I think Michael, you should see the whole movie without stopping through it. I myself found the ending quite predictable, but very unsettling. The unease which one can find after watching it is, in my opinion, the strongest point. As others have remarked, the viewer is left so puzzled that finally he has to watch the whole thing once again.

Doctor: And where do you live, Simon?
Mary Forbes (as Simon): I live in the weak and the wounded... Doc.

Oh, yes! I loved that quote as well.
Generally speaking, the director, Brad Anderson did a great job. Has anyone seen his newest movie - "the Machinist"?

04-21-2005, 04:09 AM
You can add my name to the 'loved it' column for SESSION 9. I recommended it to a few people who were less than thrilled about it. How about the scenes with that lobotomy tool? Also, when that one guy came back at night to search for that money and saw someone move... that scared the bejesus out of me.
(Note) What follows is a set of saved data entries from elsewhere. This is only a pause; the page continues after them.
Lemma login_then_logout_sample_doctor :
  ids_in_order (records seeded_store) /\
  login (platform := demo_platform) (services := demo_services) morning "DOC001"
        "password123" seeded_store init_session_state
    = (with_records seeded_store
         (run (platform := demo_platform)
            [AuditEntry morning "DOC001" "LOGIN" "Doctor logged in successfully"]),
       Session true (Some "DOC001"%string) (Some "Dr. Priya Sharma"%string) None None,
       Returned (true, "Login successful!"%string)) /\
  logout (platform := demo_platform) evening
         (with_records seeded_store
            (run (platform := demo_platform)
               [AuditEntry morning "DOC001" "LOGIN" "Doctor logged in successfully"]))
         (Session true (Some "DOC001"%string) (Some "Dr. Priya Sharma"%string)
                  None None)
    = (with_records seeded_store
         (run (platform := demo_platform)
            [AuditEntry morning "DOC001" "LOGIN" "Doctor logged in successfully";
             AuditEntry evening "DOC001" "LOGOUT" "Doctor logged out"]),
       init_session_state, Returned tt) /\
  logged_in init_session_state = false /\
  session_doctor_id init_session_state = None /\
  session_doctor_name init_session_state = None /\
  doctors
    (with_records seeded_store
       (run (platform := demo_platform)
          [AuditEntry morning "DOC001" "LOGIN" "Doctor logged in successfully";
           AuditEntry evening "DOC001" "LOGOUT" "Doctor logged out"]))
    = doctors seeded_store /\
  exists entered left,
    select_audit
      (records
         (with_records seeded_store
            (run (platform := demo_platform)
               [AuditEntry morning "DOC001" "LOGIN" "Doctor logged in successfully";
                AuditEntry evening "DOC001" "LOGOUT" "Doctor logged out"])))
      "DOC001"
      = select_audit (records seeded_store) "DOC001" ++ [entered; left] /\
    audit_action entered = "LOGIN"%string /\ audit_timestamp entered = morning /\
    audit_action left = "LOGOUT"%string /\ audit_timestamp left = evening /\
    audit_previous_hash entered
      = tail_hash (select_audit (records seeded_store) "DOC001") /\
    audit_previous_hash left = audit_current_hash entered.
Proof.
  assert (Hids : ids_in_order (records seeded_store))
    by exact init_database_ids_in_order.
  assert (Hlogin :
    login (platform := demo_platform) (services := demo_services) morning "DOC001"
          "password123" seeded_store init_session_state
      = (with_records seeded_store
           (run (platform := demo_platform)
              [AuditEntry morning "DOC001" "LOGIN" "Doctor logged in successfully"]),
         Session true (Some "DOC001"%string) (Some "Dr. Priya Sharma"%string)
                 None None,
         Returned (true, "Login successful!"%string)))
    by (vm_compute; reflexivity).
  assert (Hlogout :
    logout (platform := demo_platform) evening
           (with_records seeded_store
              (run (platform := demo_platform)
                 [AuditEntry morning "DOC001" "LOGIN" "Doctor logged in successfully"]))
           (Session true (Some "DOC001"%string) (Some "Dr. Priya Sharma"%string)
                    None None)
      = (with_records seeded_store
           (run (platform := demo_platform)
              [AuditEntry morning "DOC001" "LOGIN" "Doctor logged in successfully";
               AuditEntry evening "DOC001" "LOGOUT" "Doctor logged out"]),
         init_session_state, Returned tt))
    by (vm_compute; reflexivity).
  split; [exact Hids|]. split; [exact Hlogin|]. split; [exact Hlogout|].
  exact (login_then_logout (platform := demo_platform) (services := demo_services)
           morning evening "DOC001" "password123" _ seeded_store _ _
           init_session_state _ _ Hids Hlogin Hlogout).
Defined.

Lemma sample_doctor_on_empty_tables :
  seed_doctor (services := demo_services) tt empty_store = Returned seeded_store /\
  (forall s', seed_doctor (services := demo_services) s' seeded_store
              = Returned seeded_store) /\
  (fetch_doctor empty_store "DOC001" = None ->
   authenticate_doctor (services := demo_services) "DOC001" "password123"
                       seeded_store
     = Returned (true, Some [("doctor_id"%string, "DOC001"%string);
                             ("name"%string, "Dr. Priya Sharma"%string)]) /\
   forall code, verify_doctor_email "DOC001" code seeded_store
                = (seeded_store, false)).
Proof.
  assert (H : seed_doctor (services := demo_services) tt empty_store
              = Returned seeded_store) by reflexivity.
  split; [exact H|].
  exact (sample_doctor (services := demo_services) tt empty_store seeded_store H).
Defined.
I waited and waited for THE MACHINIST to come out, but it never played where I live. I would have had to drive all the way to Cleveland, which is an hour away. It is wonderful to live in such a cultural wasteland. Now if you want to talk about FRIDAY NIGHT LIGHTS.....me neither.

08-12-2006, 01:07 AM
I still wonder if Anderson intended "Simon" to be
simply another one of Mary's personalities or some
kind of demon. He was certainly distinct from the
first two, which sound more "realistic" in the sense of someone with multiple personalities.
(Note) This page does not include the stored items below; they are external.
(** The handler reads the clock, runs the [try] block, passes an
    exception to [catch], and ends in [finally]. *)
Lemma handleSendRequestOn_run (catalog : list Endpoint.t) (apiKeys : list Key.t)
    (method : Endpoint.Method) (path selectedAPIKeyId : string)
    (st : TesterState) (w : World) :
  let startTime := perf_tape w (perf_pos w) in
  let r := tryBlock JSON_stringify toString36 catalog apiKeys method path selectedAPIKeyId
             startTime
             (setError None (setResponseTime None (setStatusCode None
                (setResponse "" (setIsLoading true st)))))
             (snd (performance_now w)) in
  handleSendRequestOn JSON_stringify toString36 catalog apiKeys method path
    selectedAPIKeyId st w
  = finallyBlock startTime
      match fst (fst r) with
      | Throw message => catchBlock JSON_stringify message (snd (fst r))
      | Normal | Return => snd (fst r)
      end
      (snd r).
Proof.
  intros startTime r. subst r startTime.
  unfold handleSendRequestOn, tryCatchFinally, bind. simpl.
  match goal with
  | |- context [let (_, _) := ?t in _] => destruct t as [[c st'] w2]
  end.
  reflexivity.
Qed.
"The Machinist" was fantastic. Not nearly as good
as "Session 9", but still great. He really loves
twist endings.

G. S. Carnivals
05-21-2007, 04:55 PM
I just happened to catch "Session 9" a few hours ago at my parents' house (their dish didn't run away with the spoon) while doing laundry and cadging a meal. (Thanks to yellowish haze, I've had the film and nine others on discs which he sent me for nearly a year now, but some technical obstacle allows me only video on this disc and audio on that disc, with a couple-three others telling me that there is no detectable content, alas.) At this point, "Session 9" is still working on me, so I can't say whether or not I've joined the ranks of the film's enthusiasts. Two things are certain: 1) I squirmed and squealed audibly during the scenes featuring the psychiatric swizzle stick, and 2) Danvers State Hospital stole the show...

yellowish haze
09-12-2008, 03:06 PM
ex-Danvers State Hospital, Revisited (http://www.oddthingsiveseen.com/2008/09/ex-danvers-state-hospital-revisited.html)
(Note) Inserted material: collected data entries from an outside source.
(** * oxlint-json-to-sarif: the parser and the SARIF converter

    A shallow embedding of [src/parser.ts] (parseOxlintJson and its helpers)
    and [src/converter.ts] (convertToSarif and its helpers), with the
    properties of the specification stated and proved over it.

    Conventions of the embedding.
    - A JavaScript string is its sequence of UTF-16 code units, [list N];
      [js "abc"] writes an ASCII literal.
    - A JavaScript number is an IEEE 754 binary64 value, Rocq's primitive
      [float]: [<?] is the comparison of the language (false on NaN) and [+]
      its addition.  Array indices, array lengths and [Map.size] are integers
      a number holds exactly; they are [nat].
    - An optional property ([url?: string]) is an [option]; [None] is
      [undefined].
    - A [throw] is the [Throw] branch of the [completion] type. *)

From Stdlib Require Import Floats.PrimFloat Numbers.Cyclic.Int63.Uint63.
From stdpp Require Import gmap list strings.

Open Scope float_scope.
Open Scope nat_scope.

(** ** Strings *)

Abbreviation jsstring := (list N).

(** An ASCII literal as code units. *)
Definition js (s : string) : jsstring :=
  Ascii.N_of_ascii <$> String.list_ascii_of_string s.

(** ToBoolean on a string: only the empty string is falsy. *)
Definition truthy (s : jsstring) : bool :=
  match s with [] => false | _ => true end.

(** [s ? Some s : None] for an optional string: what a truthiness test on an
    optional property lets through. *)
Definition whenTruthy (o : option jsstring) : option jsstring :=
  match o with
  | Some s => if truthy s then Some s else None
  | None => None
  end.

(** ** The report model ([src/types/oxlint.ts]) *)

Inductive OxlintSeverity := SevError | SevWarning.

Record OxlintSpan := {
  sp_offset : float;
  sp_length : float;
  sp_line : float;
  sp_column : float;
}.

Record OxlintLabel := {
  l_label : option jsstring;
  l_span : OxlintSpan;
}.

Record OxlintRelated := {
  rel_message : option jsstring;
  rel_labels : option (list OxlintLabel);
}.

Record OxlintDiagnostic := {
  d_message : jsstring;
  d_code : jsstring;
  d_severity : OxlintSeverity;
  d_causes : list jsstring;
  d_url : option jsstring;
  d_help : option jsstring;
  d_filename : jsstring;
  d_labels : list OxlintLabel;
  d_related : list OxlintRelated;
}.

Record OxlintReport := {
  diagnostics : list OxlintDiagnostic;
  number_of_files : float;
  number_of_rules : option float;
  threads_count : float;
  start_time : float;
}.

(** ** The SARIF objects the converter builds (package [sarif]) *)

Record Region := {
  startLine : float;
  startColumn : option float;
  endColumn : option float;
}.

Record ArtifactLocation := { uri : jsstring }.

Record PhysicalLocation := {
  artifactLocation : option ArtifactLocation;
  region : option Region;
}.

Record Message := { text : option jsstring }.

Record Location := {
  loc_id : option nat;
  physicalLocation : option PhysicalLocation;
  loc_message : option Message;
}.

Record ReportingDescriptor := {
  rule_id : jsstring;
  shortDescription : Message;
  helpUri : option jsstring;
  help : option Message;
}.

Record Result := {
  level : option jsstring;
  message : Message;
  ruleId : option jsstring;
  ruleIndex : option nat;
  locations : list Location;
  relatedLocations : option (list Location);
}.

Record ToolComponent := {
  name : jsstring;
  version : option jsstring;
  informationUri : option jsstring;
  rules : list ReportingDescriptor;
}.

Record Run := {
  driver : ToolComponent;
  columnKind : option jsstring;
  results : list Result;
}.

Record Log := {
  schema : option jsstring;
  log_version : jsstring;
  runs : list Run;
}.

(** ** The builders of [node-sarif-builder]

    The converter drives the package's builders.  The package is a
    dependency, not part of the repository; its builders are modelled by what
    each call leaves in the object under construction. *)

(** Modelled from the spec: [new SarifResultBuilder()] of node-sarif-builder
    (a dependency, whose code the repository does not hold).  The fields the
    fresh builder holds for level, message text and rule id are overwritten
    by [setLevel], [setMessageText] and [setRuleId], which the converter
    calls on every result; they start absent here. *)
Definition newResult : Result :=
  {| level := None; message := {| text := None |}; ruleId := None;
     ruleIndex := None; locations := []; relatedLocations := None |}.

(** Modelled from the spec: [SarifResultBuilder.setLevel]. *)
Definition setLevel (lv : jsstring) (r : Result) : Result :=
  {| level := Some lv; message := message r; ruleId := ruleId r;
     ruleIndex := ruleIndex r; locations := locations r;
     relatedLocations := relatedLocations r |}.

(** Modelled from the spec: [SarifResultBuilder.setMessageText]. *)
Definition setMessageText (t : jsstring) (r : Result) : Result :=
  {| level := level r; message := {| text := Some t |}; ruleId := ruleId r;
     ruleIndex := ruleIndex r; locations := locations r;
     relatedLocations := relatedLocations r |}.

(** Modelled from the spec: [SarifResultBuilder.setRuleId]. *)
Definition setRuleId (rid : jsstring) (r : Result) : Result :=
  {| level := level r; message := message r; ruleId := Some rid;
     ruleIndex := ruleIndex r; locations := locations r;
     relatedLocations := relatedLocations r |}.

(** The physical location of the result's first location, created empty when
    the result has none yet, updated by [f]. *)
Definition updPhysicalLocation (f : PhysicalLocation -> PhysicalLocation)
    (r : Result) : Result :=
  let empty := {| artifactLocation := None; region := None |} in
  let upd (loc : Location) :=
    {| loc_id := loc_id loc;
       physicalLocation := Some (f (default empty (physicalLocation loc)));
       loc_message := loc_message loc |} in
  let locs :=
    match locations r with
    | [] => [upd {| loc_id := None; physicalLocation := None; loc_message := None |}]
    | loc :: rest => upd loc :: rest
    end in
  {| level := level r; message := message r; ruleId := ruleId r;
     ruleIndex := ruleIndex r; locations := locs;
     relatedLocations := relatedLocations r |}.

(** Modelled from the spec: [SarifResultBuilder.setLocationArtifactUri]. *)
Definition setLocationArtifactUri (a : ArtifactLocation) : Result -> Result :=
  updPhysicalLocation
    (fun p => {| artifactLocation := Some a; region := region p |}).

(** Modelled from the spec: [SarifResultBuilder.setLocationRegion]. *)
Definition setLocationRegion (g : Region) : Result -> Result :=
  updPhysicalLocation
    (fun p => {| artifactLocation := artifactLocation p; region := Some g |}).

(** [sarifResultBuilder.result.relatedLocations = ...], a plain assignment. *)
Definition setRelatedLocations (ls : list Location) (r : Result) : Result :=
  {| level := level r; message := message r; ruleId := ruleId r;
     ruleIndex := ruleIndex r; locations := locations r;
     relatedLocations := Some ls |}.

(** Modelled from the spec: [new SarifRuleBuilder().initSimple(...)]; the help
    URI is set only when the option is given. *)
Definition initSimple (rid shortDescriptionText : jsstring)
    (uri_opt : option jsstring) : ReportingDescriptor :=
  {| rule_id := rid; shortDescription := {| text := Some shortDescriptionText |};
     helpUri := uri_opt; help := None |}.

(** [sarifRuleBuilder.rule.help = { text }], a plain assignment. *)
Definition setRuleHelp (t : jsstring) (d : ReportingDescriptor) : ReportingDescriptor :=
  {| rule_id := rule_id d; shortDescription := shortDescription d;
     helpUri := helpUri d; help := Some {| text := Some t |} |}.

(** Modelled from the spec: [new SarifRunBuilder()], an empty run. *)
Definition newRun : Run :=
  {| driver := {| name := []; version := None; informationUri := None; rules := [] |};
     columnKind := None; results := [] |}.

Definition updDriver (f : ToolComponent -> ToolComponent) (r : Run) : Run :=
  {| driver := f (driver r); columnKind := columnKind r; results := results r |}.

(** Modelled from the spec: [SarifRunBuilder.setToolDriverName]. *)
Definition setToolDriverName (n : jsstring) : Run -> Run :=
  updDriver (fun d => {| name := n; version := version d;
                         informationUri := informationUri d; rules := rules d |}).

(** Modelled from the spec: [SarifRunBuilder.setToolDriverVersion]. *)
Definition setToolDriverVersion (v : jsstring) : Run -> Run :=
  updDriver (fun d => {| name := name d; version := Some v;
                         informationUri := informationUri d; rules := rules d |}).

(** Modelled from the spec: [SarifRunBuilder.setToolDriverUri]. *)
Definition setToolDriverUri (u : jsstring) : Run -> Run :=
  updDriver (fun d => {| name := name d; version := version d;
                         informationUri := Some u; rules := rules d |}).

(** [sarifRunBuilder.run.columnKind = ...], a plain assignment. *)
Definition setColumnKind (k : jsstring) (r : Run) : Run :=
  {| driver := driver r; columnKind := Some k; results := results r |}.

(** Modelled from the spec: [SarifRunBuilder.addRule] appends the descriptor
    to [tool.driver.rules]. *)
Definition addRule (d : ReportingDescriptor) : Run -> Run :=
  updDriver (fun c => {| name := name c; version := version c;
                         informationUri := informationUri c;
                         rules := rules c ++ [d] |}).

(** Modelled from the spec: [SarifRunBuilder.addResult] appends the result to
    [results]. *)
Definition addResult (x : Result) (r : Run) : Run :=
  {| driver := driver r; columnKind := columnKind r; results := results r ++ [x] |}.

(** The index the finished log gives each rule id: position in the rules
    list, a later descriptor with the same id replacing an earlier one. *)
Fixpoint rulesIndexes (i : nat) (rs : list ReportingDescriptor)
    (m : gmap jsstring nat) : gmap jsstring nat :=
  match rs with
  | [] => m
  | r :: rs' => rulesIndexes (S i) rs' (<[rule_id r := i]> m)
  end.

Definition setRuleIndex (idx : gmap jsstring nat) (x : Result) : Result :=
  match ruleId x with
  | Some rid =>
      if truthy rid then
        match idx !! rid with
        | Some k =>
            {| level := level x; message := message x; ruleId := ruleId x;
               ruleIndex := Some k; locations := locations x;
               relatedLocations := relatedLocations x |}
        | None => x
        end
      else x
  | None => x
  end.

(** Modelled from the spec: [new SarifBuilder({ $schema })], [addRun] and
    [buildSarifOutput] of node-sarif-builder (a dependency, whose code the
    repository does not hold): the log of version 2.1.0 with the given schema
    and the one run.  The converter never writes [ruleIndex] itself; the
    specification (4.2, step 4) gives every result the registry index of its
    rule, and the finished log carries it: each result whose rule id has a
    descriptor in [tool.driver.rules] receives that descriptor's position.
    The artifacts table the package also derives from the result locations
    is not part of the model. *)
Definition buildSarifOutput (sch : jsstring) (r : Run) : Log :=
  let idx := rulesIndexes 0 (rules (driver r)) ∅ in
  {| schema := Some sch; log_version := js "2.1.0";
     runs := [ {| driver := driver r; columnKind := columnKind r;
                  results := setRuleIndex idx <$> results r |} ] |}.

(** ** The converter ([src/converter.ts]) *)

Definition SARIF_SCHEMA : jsstring :=
  js "https://docs.oasis-open.org/sarif/sarif/v2.1.0/cos02/schemas/sarif-schema-2.1.0.json".

(** Maps an oxlint severity to a SARIF result level. *)
Definition mapSeverityToLevel (severity : OxlintSeverity) : jsstring :=
  match severity with
  | SevError => js "error"
  | SevWarning => js "warning"
  end.

(** [a-zA-Z] on a code unit. *)
Definition isAsciiLetter (c : N) : bool :=
  ((65 <=? c) && (c <=? 90) || (97 <=? c) && (c <=? 122))%N.

(** [/^[a-zA-Z]:\//.test(s)]: a letter, a colon (58), a slash (47). *)
Definition isWindowsAbsolute (s : jsstring) : bool :=
  match s with
  | c :: 58%N :: 47%N :: _ => isAsciiLetter c
  | _ => false
  end.

(** Converts a file path to a URI: backslashes (92) become slashes (47);
    absolute paths get a file scheme, relative paths stay as they are. *)
Definition pathToUri (filePath : jsstring) : jsstring :=
  let normalized := (fun c => if (c =? 92)%N then 47%N else c) <$> filePath in
  if isWindowsAbsolute normalized then js "file:///" ++ normalized
  else match normalized with
       | 47%N :: _ => js "file://" ++ normalized
       | _ => normalized
       end.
Just read this and thought I could share it. :-)

09-12-2008, 05:49 PM
I actually work in a very notorious psychiatric hospital in Connecticut, The Institute of Living, which is even older than Danvers and is different in that it is actually (obviously) still operational. The IOL is a huge "campus" that has a subterranean tunnel system that connects all the buildings on grounds. Oddly enough, even though the facility is primarily modernized, with many newer buildings having been added in the last 100 years or so, there are still areas of tunnels that are dilapidated and "off limits" that most people would not even consider entering. Me, being the resourceful and curious person that I am, have gone on many excursions down into these areas and let me tell you; they are filthy, disgusting, and creepy beyond belief. I used to go down to these space at night, years ago when I worked second shift on the in-patient units, and it rattled my cage a few times being down there. I actually have some pictures from excursions down there taken with my digital camera. Some time I'll have to go through my archives of thousands of digital images and find them, and maybe I can post them here. Anyone who loved Session 9 or the whole Danvers vibe would find them quite compelling, I am sure.

06-26-2009, 05:59 PM
I still wonder if Anderson intended "Simon" to be
simply another one of Mary's personalities or some
kind of demon. He was certainly distinct from the
first two, which sound more "realistic" in the sense of someone with multiple personalities.

"The Machinist" was fantastic. Not nearly as good
as "Session 9", but still great. He really loves
twist endings.
My interpretation was that Simon was a demon, and the trauma that turned the little girl into an MPD case was the night Simon made her murder her brother.

This film is excellent. A slow-building terrorizer.